[Start of Attachment]
(** * Status reconciliation and redirect engine of grants-ui

    A shallow embedding of [src/server/status/status-helper.js] and of
    [validateGrantRedirectRules] from
    [src/server/common/forms/services/form.js], with the properties the
    specification states about them.

    Conventions of the embedding:
    - a JavaScript string is a [string] holding its UTF-8 text; [===] on
      strings is [=], [split(',')] and [startsWith('/')] act on the single
      byte of the separator, and [trim] removes the UTF-8 encodings of the
      ECMAScript WhiteSpace and LineTerminator code points;
    - [undefined] object fields are [None] in an [option];
    - a session state object is a [gmap string js_value];
    - asynchronous functions are run to completion: a computation takes the
      trace of external calls made so far and returns its outcome (a value
      or a thrown error) with the extended trace. *)

From Stdlib Require Import ZArith Ascii String.
From stdpp Require Import base option list strings gmap.

Local Open Scope string_scope.
Local Open Scope list_scope.

Set Warnings "-clear-no-such-hyp".

(** ** JavaScript strings *)

Module JS.
(** * FFGUtils: the [Color] class of [src/lib/colors.ts]

    A shallow embedding of the colour value type: the parameter resolver
    ([parseParameters]), the two static conversions
    ([getColorValueFromRGB], [getColorValueFromHSL]), the cached [rgb] and
    [hsl] views and the channel setters, together with [fmath] ([clamp],
    [randInt], [randFloat], [roundTo]) and the arithmetic of the two
    vector classes.

    JavaScript numbers are modelled by [number]: [NaN], the two infinities
    and the finite values, the latter as exact rationals.  The model is
    exact wherever every intermediate value is representable as a double
    (all integer paths, hexadecimal parsing, and the concrete HSL
    evaluations below); rounding error of binary64 arithmetic and the sign
    of zero are not represented.  [console.log] in [getColorValueFromRGB]
    writes to the console only and is left out. *)

From Stdlib Require Import ZArith QArith Qabs Qround Qminmax.
From Stdlib Require Import String Ascii List Bool Lia Lqa DecimalString.
Import ListNotations.

Local Open Scope Z_scope.

(** ** The host language: numbers, bit operators, strings *)

Module JS.

(** A value of type [number]. *)
Inductive number : Type :=
| NaN
| NegInfinity
| Num (q : Q)
| Infinity.

Definition ofZ (z : Z) : number := Num (inject_Z z).

(** [undefined] is [None]: an optional parameter, or the result of
    [pop] on an empty array. *)
Definition optional (A : Type) : Type := option A.

(** Ordering of two numbers; [None] when either is [NaN]. *)
Definition compare (x y : number) : option comparison :=
  match x, y with
  | NaN, _ | _, NaN => None
  | NegInfinity, NegInfinity => Some Eq
  | NegInfinity, _ => Some Lt
  | _, NegInfinity => Some Gt
  | Infinity, Infinity => Some Eq
  | Infinity, _ => Some Gt
  | _, Infinity => Some Lt
  | Num p, Num q => Some (p ?= q)%Q
  end.

(** [x == y] on numbers. *)
Definition eqb (x y : number) : bool :=
  match compare x y with Some Eq => true | _ => false end.

(** [x != y]. *)
Definition neqb (x y : number) : bool := negb (eqb x y).

(** [x < y]. *)
Definition ltb (x y : number) : bool :=
  match compare x y with Some Lt => true | _ => false end.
[End of Attachment]
_TASK PROMPT_: A verbatim transcription is required of the lines from the one with "Some (p ?= q)%Q" through the final line of the entries above, and of nothing else.

_EXERCISE RESULT_:
  | Num p, Num q => Some (p ?= q)%Q
  end.

(** [x == y] on numbers. *)
Definition eqb (x y : number) : bool :=
  match compare x y with Some Eq => true | _ => false end.

(** [x != y]. *)
Definition neqb (x y : number) : bool := negb (eqb x y).

(** [x < y]. *)
Definition ltb (x y : number) : bool :=
  match compare x y with Some Lt => true | _ => false end.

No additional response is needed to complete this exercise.